(Saved data entries)
------------------------------------------------

(* ===== verification/Pipe.v ===== *)
(** * Pipe: pipes as first-in first-out queues, [pipe.c]

    The routines hold the pipe's lock from their start to their end, except
    inside [sleep].  Each is a function that runs up to its return or to its
    next [sleep], with what is left to do; the machine at the end of the file
    runs any number of readers and writers in any interleaving of these
    pieces. *)

From S2P Require Import Prelude Mmu.

Definition PIPESIZE := 512.

(** [p_data] has [PIPESIZE] bytes; [p_nread] and [p_nwrite] are unsigned. *)
Record pipe := mkPipe {
  p_data : list Z;
  p_nread : Z;
  p_nwrite : Z;
  p_readopen : bool;
  p_writeopen : bool
}.

(** The two channels on which processes sleep: [&p->nread] and [&p->nwrite]. *)
Inductive pchan := CRead | CWrite.
#[global] Instance pchan_eq_dec : EqDecision pchan.
Proof. solve_decision. Defined.

Definition pipe_init (data : list Z) : pipe := mkPipe data 0 0 true true.

Definition pipe_full (p : pipe) : bool := p_nwrite p =? u32 (p_nread p + PIPESIZE).
Definition pipe_empty (p : pipe) : bool := p_nread p =? p_nwrite p.

(** [p->data[p->nwrite++ % PIPESIZE] = c;] *)
Definition pipe_push (c : Z) (p : pipe) : pipe :=
  mkPipe (<[Z.to_nat (p_nwrite p mod PIPESIZE):=c]> (p_data p)) (p_nread p) (u32 (p_nwrite p + 1))
    (p_readopen p) (p_writeopen p).
(** [p->data[p->nread++ % PIPESIZE]] *)
Definition pipe_pop (p : pipe) : Z * pipe :=
  (nth (Z.to_nat (p_nread p mod PIPESIZE)) (p_data p) 0,
   mkPipe (p_data p) (u32 (p_nread p + 1)) (p_nwrite p) (p_readopen p) (p_writeopen p)).

Inductive wres :=
  | WReturn (r : Z)
  | WSleep (rest : list Z).

(** The loop of [pipewrite] with the bytes [src] to go: the result, the pipe
    and the channel woken last, if any. *)
Fixpoint pipewrite_loop (killed : bool) (n : Z) (src : list Z) (p : pipe) : wres * pipe * option pchan :=
  match src with
  | [] => (WReturn n, p, Some CRead)
  | c :: src' =>
      if pipe_full p then
        if negb (p_readopen p) || killed then (WReturn (-1), p, None)
        else (WSleep src, p, Some CRead)
      else pipewrite_loop killed n src' (pipe_push c p)
  end.

Fixpoint piperead_copy (n : nat) (p : pipe) : list Z * pipe :=
  match n with
  | O => ([], p)
  | S n' =>
      if pipe_empty p then ([], p)
      else
        let (c, p) := pipe_pop p in
        let (r, p) := piperead_copy n' p in
        (c :: r, p)
  end.

Inductive rres :=
  | RReturn (r : Z) (dst : list Z)
  | RSleep.

Definition piperead (killed : bool) (n : Z) (p : pipe) : rres * pipe * option pchan :=
  if pipe_empty p && p_writeopen p then
    if killed then (RReturn (-1) [], p, None) else (RSleep, p, None)
  else
    let (r, p) := piperead_copy (Z.to_nat n) p in
    (RReturn (Z.of_nat (length r)) r, p, Some CWrite).

(** The pipe after the close, the channel woken, and whether the page is freed. *)
Definition pipeclose (writable : bool) (p : pipe) : pipe * pchan * bool :=
  let p' := if writable then mkPipe (p_data p) (p_nread p) (p_nwrite p) (p_readopen p) false
            else mkPipe (p_data p) (p_nread p) (p_nwrite p) false (p_writeopen p) in
  (p', if writable then CRead else CWrite, negb (p_readopen p') && negb (p_writeopen p')).

(** ** Queues *)

Record pipe_ok (p : pipe) : Prop := {
  po_data : length (p_data p) = Z.to_nat PIPESIZE;
  po_read : is_u32 (p_nread p);
  po_write : is_u32 (p_nwrite p);
  po_fill : u32 (p_nwrite p - p_nread p) ≤ PIPESIZE
}.

(** The bytes in the pipe, the oldest first. *)
Definition fill_ (p : pipe) : nat := Z.to_nat (u32 (p_nwrite p - p_nread p)).
Definition at_ (p : pipe) (k : Z) : Z := nth (Z.to_nat (k mod PIPESIZE)) (p_data p) 0.
Definition queue (p : pipe) : list Z := (λ k, at_ p (p_nread p + Z.of_nat k)) <$> seq 0 (fill_ p).

Lemma length_queue p : length (queue p) = fill_ p.
Proof. unfold queue. by rewrite length_fmap, length_seq. Qed.

Lemma at_u32 p k : at_ p (u32 k) = at_ p k.
Proof. unfold at_. f_equal. f_equal. unfold u32, PIPESIZE. dlia. Qed.

Lemma pipe_full_queue p : pipe_ok p → pipe_full p = bool_decide (length (queue p) = Z.to_nat PIPESIZE).
Proof.
  intros [_ Hr Hw Hf]. rewrite length_queue. unfold pipe_full, fill_, is_u32, u32, PIPESIZE in *.
  case_bool_decide as E; [apply Z.eqb_eq|apply Z.eqb_neq]; dlia.
Qed.

Lemma pipe_empty_queue p : pipe_ok p → pipe_empty p = bool_decide (queue p = []).
Proof.
  intros [_ Hr Hw Hf]. assert (E : queue p = [] ↔ fill_ p = 0%nat).
  { rewrite <- length_queue. split; [by intros ->|apply nil_length_inv]. }
  rewrite (bool_decide_ext _ _ E). unfold pipe_empty, fill_, is_u32, u32, PIPESIZE in *.
  case_bool_decide as F; [apply Z.eqb_eq|apply Z.eqb_neq]; dlia.
Qed.

Lemma pipe_push_queue c p :
  pipe_ok p → pipe_full p = false → pipe_ok (pipe_push c p) ∧ queue (pipe_push c p) = queue p ++ [c].
Proof.
  intros Hok Hnf. destruct Hok as [Hd Hr Hw Hf]. unfold pipe_full in Hnf. apply Z.eqb_neq in Hnf.
  assert (Hlt : u32 (p_nwrite p - p_nread p) < PIPESIZE) by (unfold is_u32, u32, PIPESIZE in *; dlia).
  assert (EF : fill_ (pipe_push c p) = S (fill_ p)).
  { unfold fill_, pipe_push, is_u32, u32, PIPESIZE in *. cbn. dlia. }
  split.
  { split; cbn; [by rewrite length_insert|done|unfold is_u32, u32; dlia|].
    unfold is_u32, u32, PIPESIZE in *. dlia. }
  unfold queue. rewrite EF, seq_S, fmap_app. cbn [fmap list_fmap p_nread pipe_push]. f_equal.
  - apply list_fmap_ext. intros i k Hk. apply lookup_seq in Hk as [-> Hk]. unfold at_. cbn [p_data pipe_push].
    rewrite !nth_lookup, list_lookup_insert_ne; [done|].
    unfold fill_, is_u32, u32, PIPESIZE in *. dlia.
  - f_equal. unfold at_. cbn [p_data pipe_push]. rewrite nth_lookup.
    replace (Z.to_nat ((p_nread p + Z.of_nat (0 + fill_ p)) mod PIPESIZE)) with (Z.to_nat (p_nwrite p mod PIPESIZE)).
    { rewrite list_lookup_insert_eq; [done|]. unfold PIPESIZE in *. dlia. }
    f_equal. unfold fill_, is_u32, u32, PIPESIZE in *. dlia.
Qed.

Lemma pipe_pop_queue p :
  pipe_ok p → pipe_empty p = false →
  pipe_ok (pipe_pop p).2 ∧ queue p = (pipe_pop p).1 :: queue (pipe_pop p).2.
Proof.
  intros [Hd Hr Hw Hf] Hne. unfold pipe_empty in Hne. apply Z.eqb_neq in Hne.
  assert (EF : fill_ p = S (fill_ (pipe_pop p).2)).
  { unfold fill_, pipe_pop, is_u32, u32, PIPESIZE in *. cbn. dlia. }
  split.
  { split; cbn; [done|unfold is_u32, u32; dlia|done|]. unfold is_u32, u32, PIPESIZE in *. dlia. }
  unfold queue at 1. rewrite EF. cbn [seq fmap list_fmap]. f_equal.
  { unfold at_. by rewrite Z.add_0_r. }
  unfold queue. rewrite <- fmap_S_seq, <- list_fmap_compose. apply list_fmap_ext. intros i k _. cbn.
  change (at_ p (p_nread p + Z.of_nat (S k)) = at_ p (u32 (p_nread p + 1) + Z.of_nat k)).
  rewrite <- (at_u32 p (u32 _ + _)), <- (at_u32 p (_ + Z.of_nat (S k))). f_equal. unfold u32. dlia.
Qed.

(** The ends that are open. *)
Definition same_ends (p p' : pipe) : Prop := p_readopen p' = p_readopen p ∧ p_writeopen p' = p_writeopen p.

Lemma pipewrite_loop_queue killed n src p r p' w :
  pipe_ok p → pipewrite_loop killed n src p = (r, p', w) →
  ∃ acc rest, src = acc ++ rest ∧ pipe_ok p' ∧ queue p' = queue p ++ acc ∧ same_ends p p' ∧
    u32 (p_nwrite p' - p_nwrite p) = u32 (Z.of_nat (length acc)) ∧
    match r with
    | WReturn v => (v = n ∧ rest = [] ∧ w = Some CRead) ∨
        (v = -1 ∧ rest ≠ [] ∧ pipe_full p' = true ∧ (p_readopen p = false ∨ killed = true) ∧ w = None)
    | WSleep rest' => rest' = rest ∧ rest ≠ [] ∧ pipe_full p' = true ∧ p_readopen p = true ∧ killed = false ∧ w = Some CRead
    end.
Proof.
  revert p. induction src as [|c src IH]; intros p Hok; cbn [pipewrite_loop].
  - intros [= <- <- <-]. exists [], []. rewrite !app_nil_r, Z.sub_diag. split_and!; try done. by left.
  - destruct (pipe_full p) eqn:Hfull.
    + intros E. exists [], (c :: src).
      destruct (negb (p_readopen p) || killed) eqn:Hc; inversion E; subst; rewrite Z.sub_diag, app_nil_r;
        split_and!; try done.
      * right. split_and!; try done. destruct killed; [by right|left]. by destruct (p_readopen p').
      * by destruct (p_readopen p'), killed.
      * by destruct (p_readopen p'), killed.
    + intros E. destruct (pipe_push_queue c p Hok Hfull) as [Hok' Hq].
      destruct (IH _ Hok' E) as (acc & rest & -> & Hok2 & Hq2 & Hs & Hn & Hr).
      exists (c :: acc), rest. rewrite Hq2, Hq, <- app_assoc. split_and!; try done.
      cbn [p_nwrite pipe_push] in Hn. cbn [length]. unfold u32 in *. dlia.
Qed.

Lemma piperead_copy_queue n p r p' :
  pipe_ok p → piperead_copy n p = (r, p') →
  pipe_ok p' ∧ queue p = r ++ queue p' ∧ same_ends p p' ∧ length r = Nat.min n (length (queue p)).
Proof.
  revert p r. induction n as [|n IH]; intros p r Hok; cbn [piperead_copy]; [by intros [= <- <-]|].
  destruct (pipe_empty p) eqn:He.
  - intros [= <- <-]. rewrite pipe_empty_queue in He by done. apply bool_decide_eq_true in He. by rewrite He.
  - destruct (pipe_pop_queue p Hok He) as [Hok' Hq]. destruct (pipe_pop p) as [c p1] eqn:Ep.
    destruct (piperead_copy n p1) as [r1 p2] eqn:E2. intros [= <- <-]. cbn [fst snd] in *.
    destruct (IH _ _ Hok' E2) as (Hok2 & Hq2 & Hs & Hl). split_and!; [done|by rewrite Hq, Hq2| |].
    + destruct Hs. unfold pipe_pop in Ep. inversion Ep; subst. done.
    + rewrite Hq. cbn [length]. by rewrite Hl.
Qed.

------------------------------------------------

- What this task involves:
When a line above contains the string "revert", copy that line.

- Solution below:
  revert p. induction src as [|c src IH]; intros p Hok; cbn [pipewrite_loop].
  revert p r. induction n as [|n IH]; intros p r Hok; cbn [piperead_copy]; [by intros [= <- <-]|].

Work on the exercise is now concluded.